(** * storj.io/private/version: rollout cursors, semantic versions and the
      update decision

    A shallow embedding of [version/version.go].  Go byte slices and
    strings are lists of [Byte.byte]; [big.Int] is [Z]; [float64] is
    Rocq's primitive binary64 [float]; [uint64] is [N] with the range
    written out where the code depends on it. *)

From Stdlib Require Import Strings.String.
From Stdlib Require Import ZArith NArith List Lia Bool Arith.
From Stdlib Require Import Init.Byte Strings.Byte.
From Stdlib Require Import Floats.
Import ListNotations.

Local Open Scope Z_scope.

(* ================================================================== *)
(** * Bytes and byte slices *)

Definition byte_val (b : byte) : Z := Z.of_N (Byte.to_N b).

Definition byte_of_Z (z : Z) : byte :=
  match Byte.of_N (Z.to_N (z mod 256)) with
  | Some b => b
  | None => x00
  end.

(** A Go string literal, as the bytes of its UTF-8 encoding. *)
Definition str (s : string) : list byte := list_byte_of_string s.

(** The big-endian unsigned integer a byte slice denotes. *)
Definition be_value (bs : list byte) : Z :=
  fold_left (fun acc b => acc * 256 + byte_val b) bs 0.

(** The [n] low-order bytes of [x], most significant first. *)
Fixpoint be_bytes (n : nat) (x : Z) : list byte :=
  match n with
  | O => []
  | S n' => byte_of_Z (Z.shiftr x (8 * Z.of_nat n')) :: be_bytes n' x
  end.

(** Go's builtin [copy(dst, src)]: the first [min (len dst) (len src)]
    bytes of [dst] are overwritten, the rest of [dst] is kept. *)
Definition copy (dst src : list byte) : list byte :=
  firstn (length dst) src ++ skipn (length src) dst.

(** [bytes.Compare]: lexicographic order on byte slices, as [-1], [0], [1]. *)
Fixpoint bytes_Compare (a b : list byte) : Z :=
  match a, b with
  | [], [] => 0
  | [], _ :: _ => -1
  | _ :: _, [] => 1
  | x :: a', y :: b' =>
      if byte_val x <? byte_val y then -1
      else if byte_val y <? byte_val x then 1
      else bytes_Compare a' b'
  end.


(* ================================================================== *)
(** * math/big, as far as the cursor arithmetic uses it *)

Module big.

Definition Int := Z.

Definition NewInt (x : Z) : Int := x.

(** [SetBytes] reads a big-endian unsigned integer. *)
Definition SetBytes (buf : list byte) : Int := be_value buf.

Definition Mul (x y : Int) : Int := x * y.

(** [Div] is Euclidean division: the remainder is never negative.  (A
    zero divisor panics in Go; both divisors here are non-zero
    constants.) *)
Definition Div (x y : Int) : Int := Z.sgn y * (x / Z.abs y).

(** Number of bytes of the shortest big-endian form of [a >= 0]. *)
Definition byte_len (a : Z) : nat :=
  if a =? 0 then O else Z.to_nat (Z.log2 a / 8 + 1).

**Work to be completed:** Retype the line containing "Definition SetBytes (buf" and all the lines after it, ending with the final line of the material, exactly.

**Result of this task:**
Definition SetBytes (buf : list byte) : Int := be_value buf.

Definition Mul (x y : Int) : Int := x * y.

(** [Div] is Euclidean division: the remainder is never negative.  (A
    zero divisor panics in Go; both divisors here are non-zero
    constants.) *)
Definition Div (x y : Int) : Int := Z.sgn y * (x / Z.abs y).

(** Number of bytes of the shortest big-endian form of [a >= 0]. *)
Definition byte_len (a : Z) : nat :=
  if a =? 0 then O else Z.to_nat (Z.log2 a / 8 + 1).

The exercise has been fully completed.